I've never been able to decide whether I would actually have gone on the witness stand and sworn that Sherry was alive when he nodded, and nodded voluntarily, if it had been necessary for me to do so to convict Ringgo.

I don't like perjury, but I knew Ringgo was guilty, and there I had him.

Fortunately, I didn't have to decide.

Ringgo believed Sherry had nodded, and then, when Marcus gave the show away, there was nothing much for Ringgo to do but try his luck with a plea of guilty.

We didn't have much trouble getting the story out of Marcus. Ringgo had killed his beloved
capitaine
. The black boy was easily persuaded that the law would give him his best revenge.

After Marcus had talked, Ringgo was willing to talk.

He stayed in the hospital until the day before his trial opened. The knife Marcus had planted in his back had permanently paralyzed one of his legs, though aside from that he recovered from the stabbing.

Marcus had three of Ringgo's bullets in him. The doctors fished two of them out, but were afraid to touch the third. It didn't seem to worry him. By the time he was shipped north to begin an indeterminate sentence in San Quentin for his part in the Kavalov murder he was apparently as sound as ever.

Ringgo was never completely convinced that I had ever suspected him before the last minute when I had come charging into the bungalow.

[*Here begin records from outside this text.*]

(** The two looks at the table are apart: others may change it in between. *)
Definition share_folder (i : Round) (c : Sharing) (passphrase : string) (name room : option string) (d : Daemon)
    : Daemon * result ShareOutcome Error :=
  if blank passphrase then (d, Err ["passphrase is required"]) else
  match sg_canonical c with
  | None => (d, Err ["resolving"])
  | Some dir =>
  if negb (sg_is_dir c) then (d, Err ["is not a directory"]) else
  match (match room with Some r => Some r | None => head (sg_room_ids c) end) with
  | None => (d, Err ["folder-share requires --room or a configured storage.room_ids entry"])
  | Some room =>
  if negb (sg_reads c) then (d, Err ["reading the table"]) else
  if existsb (λ e, bool_decide (sh_local_dir e = dir)) (dm_table d) then (d, Err ["is already shared"]) else
  if negb (sg_joins c) then (d, Err ["storage: joining share room"]) else
  if negb (sg_identity c) then (d, Err ["identity"]) else
  let folder_id := generate_uuid_v4 (sg_bytes c) in
  let entry := new_share folder_id (share_name name dir) dir room passphrase (rd_now i) in
  let publishing : R RescanResult := let! result := rescan i in republish i result ;;! ret result in
  let '(o, r) := publishing {| ow_entry := entry; ow_blobs := dm_blobs d; ow_sent := dm_sent d; ow_announced := dm_announced d;
                               ow_calls := 0 |} in
  let d := {| dm_table := default (dm_table d) (sg_reads_again c); dm_blobs := ow_blobs o; dm_sent := ow_sent o;
              dm_announced := ow_announced o |} in
  match r with
  | Err (Failed e) => (d, Err e)
  | Err _ => (d, Err [])
  | Ok result =>
      match sg_reads_again c with
      | None => (d, Err ["reading the table"])
      | Some table =>
          let entry := ow_entry o in
          if existsb (λ e, bool_decide (sh_local_dir e = dir) || bool_decide (sh_folder_id e = folder_id)) table
          then (d, Err ["is already shared"]) else
          if negb (sg_writes c) then (d, Err ["writing the table"]) else
          let o := (announce_publish i entry o).1 in
          let d := {| dm_table := table ++ [entry]; dm_blobs := ow_blobs o; dm_sent := ow_sent o; dm_announced := ow_announced o |} in
          match build_folder_share_link room folder_id (sh_folder_name entry) (did me) "shared" (sh_folder_key_hash entry) "mistl" with
          | Err e => (d, Err e)
          | Ok url => (d, Ok {| so_share_url := url; so_folder_id := folder_id; so_room_id := room;
                                so_files_published := length (rs_upserted result) |})
          end
      end
  end
  end
  end.
End owner.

“Of course I had, right along,” I defended my skill as a sleuth. That was while he was still in the hospital. “I didn't believe Sherry was cracked. He was one hard, sane-looking scoundrel. And I didn't believe he was the sort of man who'd be worried much over any disgrace that came his way. I was willing enough to believe that he was out for Kavalov's scalp, but only if there was some profit in it. That's why I went to sleep and let the old man's throat get cut. I figured Sherry was scaring him up—nothing more—to get him in shape for a big-money shake-down. Well, when I found out I had been wrong there I began to look around.

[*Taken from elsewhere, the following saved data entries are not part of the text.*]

(** Files are leaves. *)
Lemma leaf p k d st x t : tree_ok t → (p, TFile d st) ∈ nodes t → (p ++ k, x) ∈ nodes t → k = [].
Proof.
  revert t. induction p as [|n p IH]; intros t Ht Hp Hk; [by apply nodes_nonempty in Hp|].
  destruct t as [[es|]| | | |]; try by apply elem_of_nil in Hp. apply tree_ok_dir in Ht as [Hnd Hall]. rewrite Forall_forall in Hall.
  apply elem_of_nodes in Hp as (m & u & Hu & Hp). apply elem_of_nodes in Hk as (m' & u' & Hu' & Hk).
  assert (m = n ∧ m' = n) as [-> ->] by (destruct Hp as [[[= <- _] _]|(q & [= <- _] & _)], Hk as [[[= <- _] _]|(q' & [= <- _] & _)]; done).
  assert (u' = u) as ->.
  { pose proof (find_entry_in es n u Hnd Hu) as E. pose proof (find_entry_in es n u' Hnd Hu') as E'. congruence. }
  destruct (Hall _ Hu) as [_ Htu]. cbn [snd] in Htu. destruct Hp as [[[= ->] Ef]|(q & [= <-] & Hq)].
  - destruct Hk as [[[= Hk] _]|(q' & [= <-] & Hq')]; [done|]. rewrite <-Ef in Hq'. by apply elem_of_nil in Hq'.
  - destruct Hk as [[[= Hk] _]|(q' & [= <-] & Hq')]; [by apply app_eq_nil in Hk as [_ ->]|]. by eapply IH.
Qed.

(** ** One round of the owner *)
Section reach.
Context `{C : Crypto} {S : Sealing} {HM : Hmac} {T : JsonText} {V : ShareValues}.
Context {SB : Serde FolderBundle} {SX : Serde FileBundle} {SP : Serde EncryptedPayload} {SG : Serde SignaturePayload}.
Context `{!SealingLaws S}.
Context (net : string → result string Error).

(** Every live file has its content on the network. *)
Definition published (e : SharedFolder) : Prop := ∀ f, f ∈ sh_files e → file_gone f = false →
  ∃ cid data, content_cid f = Some cid ∧ fetch_file_content (net cid) cid (sh_passphrase e) = Ok data ∧ sha256_hex data = fl_checksum f.

Lemma progress_index result ids e1 e2 : index_ok e1 → progress net e1 result ids e2 → index_ok e2.
Proof.
  intros [[F1 F2 F3 F4 F5] [G1 G2 G3]] [P1 P2 P3 P4 P5 P6].
  assert (Hcore : ∀ f, f ∈ sh_files e2 → ∃ f1, f1 ∈ sh_files e1 ∧ with_cids "" f = with_cids "" f1) by (intros f; by apply core_of).
  split; rewrite ?P1, ?P3, ?P4; [by split|]. split.
  - eapply names_same; [|exact G1]. apply (f_equal (map (λ x, (fl_id x, file_gone x)))) in P5. by rewrite !map_map in P5.
  - intros k f _ Hk Hf. destruct (Hcore f Hf) as (f1 & Hf1 & E). destruct (core_fields _ _ E) as (Ei & Efo & En & _). rewrite Ei in Hk.
    destruct (G2 k f1 I Hk Hf1) as (p & n & -> & Hn & <- & Hp). exists p, (fl_name f1). by rewrite En, Efo.
  - apply Forall_forall. intros f Hf. destruct (Hcore f Hf) as (f1 & Hf1 & E). apply (core_fields _ _ E).
    rewrite Forall_forall in G3. by apply G3.
Qed.

Lemma progress_published t e e1 e2 r : sh_passphrase e1 = sh_passphrase e → published e → mirrors t e e1 r →
  progress net e1 r (rs_upserted r) e2 → published e2.
Proof.
  intros Hpass Hpub M [P1 P2 P3 P4 P5 P6] f Hf Hg. rewrite P2.
  destruct (core_of _ _ _ P5 Hf) as (f1 & Hf1 & E). destruct (core_fields _ _ E) as (Ei & _ & _ & Ed & Ec & _).
  assert (Hg1 : file_gone f1 = false) by (unfold file_gone; by rewrite <-Ed).
  destruct (P6 f Hf) as [[Hf' Hno]|[Hin (cid & d & H1 & H2 & H3)]].
  - destruct (mi_source _ _ _ _ M f Hf' Hg) as [Hold|Hup].
    + rewrite Hpass. by apply Hpub.
    + destruct (mi_bytes _ _ _ _ M f Hf' Hg Hup) as (d & Hd & _). by rewrite Hno in Hd.
  - exists cid, d. split_and!; [done|done|]. rewrite Ei in Hin, H2. destruct (mi_bytes _ _ _ _ M f1 Hf1 Hg1 Hin) as (d' & Hd' & Hsum).
    rewrite Ec, Hsum. congruence.
Qed.

(** ** The requester *)
Section arrival.
Context (me : Identity) (i : Round) (e : SharedFolder) (root : FolderRecord) (dir : path) (t : tree) (Ht : tree_ok t) (Hport : portable_tree t).
Context (Hix : index_ok e) (Hpub : published e) (Hroot : List.find (is_folder (sh_folder_id e)) (sh_folders e) = Some root).
Context (Hdirs : ∀ k, is_Some (pi_folder_ids (sh_path_index e) !! k) ↔ dir_key t k).
Context (Hfiles : ∀ k, is_Some (pi_file_ids (sh_path_index e) !! k) ↔ file_key t k).

Notation bundle := (folder_bundle me i root e).
Notation pass := (sh_passphrase e).

Lemma bundle_folders : build_folder_map bundle = folder_map_from_records (sh_folders e).
Proof.
  unfold build_folder_map. cbn [folder_bundle bu_folders bu_folder]. apply find_elem in Hroot as [Hr Hid]. unfold is_folder in Hid. bools.
  pose proof Hix as [[F1 F2 F3 F4 F5] _]. destruct (live_folder e Hix _ _ F2) as (r & Hl & Er & Hin & Hd). rewrite Hid, Hl. by case_match.
Qed.

(** A live record, the path of its file, and what the bundle says of it. *)
Record arrives (f : FileRecord) (p : path) : Prop := {
  ar_node : ∃ d st, (p, TFile d (Some st)) ∈ nodes t;
  ar_id : pi_file_ids (sh_path_index e) !! key p = Some (fl_id f);
  ar_rel : file_target_rel (build_folder_map bundle) (fl_folder_id f) (fl_name f) = Some (key p);
  ar_spot : spot dir bundle f = dir ++ p;
  ar_content : content_cid f = Some (cid_of f) ∧ fetch_file_content (net (cid_of f)) (cid_of f) pass = Ok (content pass net (cid_of f))
    ∧ sha256_hex (content pass net (cid_of f)) = fl_checksum f;
}.

Lemma rel_of_arrives f p : file_target_rel (build_folder_map bundle) (fl_folder_id f) (fl_name f) = Some (key p) → rel_of bundle f = key p.
Proof. intros H. unfold rel_of. by rewrite H. Qed.

Lemma live_gone f : f ∈ live (sh_files e) ↔ f ∈ sh_files e ∧ file_gone f = false.
Proof.
  unfold live, is_live. rewrite elem_of_List_filter, negb_true_iff. pose proof Hix as [_ [_ _ G3]]. rewrite Forall_forall in G3.
  split; intros [H1 H2]; (split; [done|]); [rewrite <-file_deleted_gone|rewrite file_deleted_gone]; auto.
Qed.

Lemma live_arrives f : f ∈ live (sh_files e) → ∃ p, arrives f p.
Proof.
  intros [Hf Hg]%live_gone. destruct (path_of_live e t Hix Hfiles f Hf Hg) as (p & d & st & Hp & Hid & Hne). exists p.
  assert (Hrel : file_target_rel (build_folder_map bundle) (fl_folder_id f) (fl_name f) = Some (key p)).
  { rewrite bundle_folders. by eapply target_of_file. } split; [by eauto|done|done| |].
  - unfold spot, place. rewrite (rel_of_arrives f p Hrel), resolve_portable; [done|done|by eapply Hport].
  - destruct (Hpub f Hf Hg) as (cid & data & H1 & H2 & H3). unfold cid_of, content. rewrite H1. cbn [default from_option Datatypes.id]. by rewrite H2.
Qed.

Lemma arrives_apart f g p q : f ∈ live (sh_files e) → g ∈ live (sh_files e) → arrives f p → arrives g q → fl_id f ≠ fl_id g →
  apart (dir ++ p) (dir ++ q).
Proof.
  intros _ _ [(d & st & Hp) Hidp _ _ _] [(d' & st' & Hq) Hidq _ _ _] Hne.
  split; intros [k E]; rewrite <-app_assoc in E; apply app_inv_head in E; subst.
  - assert (k = []) as -> by by eapply (leaf p k d). rewrite app_nil_r in Hidq. congruence.
  - assert (k = []) as -> by by eapply (leaf q k d'). rewrite app_nil_r in Hidp. congruence.
Qed.

(** The directory is empty, and nothing is in the way to it. *)
Definition empty_dir (f : FS) : Prop := (∀ p, strictly_below dir p → f !! p = None) ∧ ∀ q d, q ≠ [] → q `prefix_of` dir → f !! q ≠ Some (File d).

Lemma empty_clear f p : empty_dir f → p ≠ [] → clear f (dir ++ p).
Proof.
  intros [H1 H2] Hp. split.
  - intros q d Hq Hpre E. assert (Hqd : q `prefix_of` dir ++ p) by (trans (parent (dir ++ p)); [done|apply parent_prefix]).
    destruct (prefix_weak_total q dir (dir ++ p)) as [Hd|Hd]; [done|by apply prefix_app_r|by eapply H2|].
    destruct (decide (q = dir)) as [->|Hne]; [by eapply H2|]. rewrite H1 in E; [done|]. by split.
  - rewrite H1; [done|]. by apply strictly_below_app.
Qed.

Lemma arrival_ids : NoDup (live_ids (sh_files e)).
Proof.
  unfold live_ids. change (map fl_id ?l) with (fl_id <$> l). pose proof Hix as [_ [G1 _ _]]. pose proof (nm_ids _ _ _ _ G1) as H.
  revert H. generalize (sh_files e). intros l. induction l as [|x l IH]; [by constructor|]. cbn [map List.filter]. intros [Hx Hl]%NoDup_cons.
  destruct (negb (file_deleted x)); [|by apply IH]. cbn [fmap list_fmap]. apply NoDup_cons. split; [|by apply IH].
  intros (y & Ey & Hy%elem_of_List_filter)%list_elem_of_fmap. apply Hx. rewrite Ey. apply (list_elem_of_fmap_2 fl_id). by destruct Hy.
Qed.

Lemma arrival_pairs (l : list FileRecord) : l ⊆ live (sh_files e) → NoDup (map fl_id l) → ForallOrdPairs apart (map (spot dir bundle) l).
Proof.
  induction l as [|x l IH]; intros Hl Hnd; [constructor|]. cbn [map] in *. apply NoDup_cons in Hnd as [Hx Hnd].
  constructor; [|apply IH; [intros y Hy; apply Hl; by right|done]]. apply Forall_forall. intros s (y & -> & Hy)%list_elem_of_fmap.
  assert (Hxl : x ∈ live (sh_files e)) by (apply Hl; by left). assert (Hyl : y ∈ live (sh_files e)) by (apply Hl; by right).
  destruct (live_arrives x Hxl) as (p & Ap), (live_arrives y Hyl) as (q & Aq). rewrite (ar_spot _ _ Ap), (ar_spot _ _ Aq).
  apply (arrives_apart x y); try done. intros E. apply Hx. rewrite E. by apply (list_elem_of_fmap_2 fl_id).
Qed.

Lemma arrival_mirrorable f : empty_dir f → mirrorable dir pass net bundle [] f.
Proof.
  intros Hempty. split; cbn [folder_bundle bu_files].
  - intros x Hx. destruct (live_arrives x Hx) as (p & [A1 A2 A3 A4 (A5 & A6 & A7)]). rewrite A3, (rel_of_arrives x p A3). split_and!; [done..|].
    unfold checksum_differs. rewrite A7, (bool_decide_true (fl_checksum x = fl_checksum x)) by done. by rewrite andb_false_r.
  - apply arrival_ids.
  - apply arrival_pairs; [done|apply arrival_ids].
  - intros x Hx. destruct (live_arrives x Hx) as (p & A). rewrite (ar_spot _ _ A). apply empty_clear; [done|].
    destruct (ar_node _ _ A) as (d & st & H). by eapply nodes_nonempty.
  - apply Hempty.
  - intros x p _. by unfold reusable.
  - intros rel tt_ Hrel. exfalso. unfold plan_resync in Hrel. rewrite plan_files in Hrel. cbn [pl_remove_paths List.filter map] in Hrel.
    rewrite app_nil_r in Hrel. apply list_elem_of_bind in Hrel as (x & Hrel & _). unfold plan_file in Hrel. cbn [find_file List.find] in Hrel.
    destruct (file_deleted x); [by apply elem_of_nil in Hrel|]. destruct (file_target_rel _ _ _); [|by apply elem_of_nil in Hrel].
    destruct (content_cid x); by apply elem_of_nil in Hrel.
Qed.
End arrival.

“So far as I knew, your wife was Kavalov's heir. From what I had seen, I imagined your wife was enough in love with you to be completely in your hands. All right, you, as the husband of his heir, seemed the one to profit most directly by Kavalov's death. You were the one who'd have control of his fortune when he died. Sherry could only profit by the murder if he was working with you.”

“But didn't his breaking my arm puzzle you?”

“Sure. I could understand a phoney injury, but that seemed carrying it a little too far. But you made a mistake there that helped me. You were too careful to imitate a left-hand cut on Kavalov's throat; did it by standing by his head, facing his body when you cut him, instead of by his body, facing his head, and the curve of the slash gave you away. Throwing the knife out the window wasn't so good, either. How'd he happen to break your arm? An accident?”

“You can call it that. We had that supposed fight arranged to fit in with the rest of the play, and I thought it would be fun to really sock him. So I did. And he was tougher than I thought, tough enough to even up by snapping my arm. I suppose that's why he killed Mickey too. That wasn't on the schedule. On the level, did you suspect us of being in cahoots?”

I nodded.

“Sherry had worked the game up for you, had done everything possible to draw suspicion on himself, and then, the day before the murder, had run off to build himself an alibi. There couldn't be any other answer to it: he had to be working with you. There it was, but I couldn't prove it. I couldn't prove it till you were trapped by the thing that made the whole game possible—your wife's love for you sent her to hire me to protect you. Isn't that one of the things they call ironies of life?”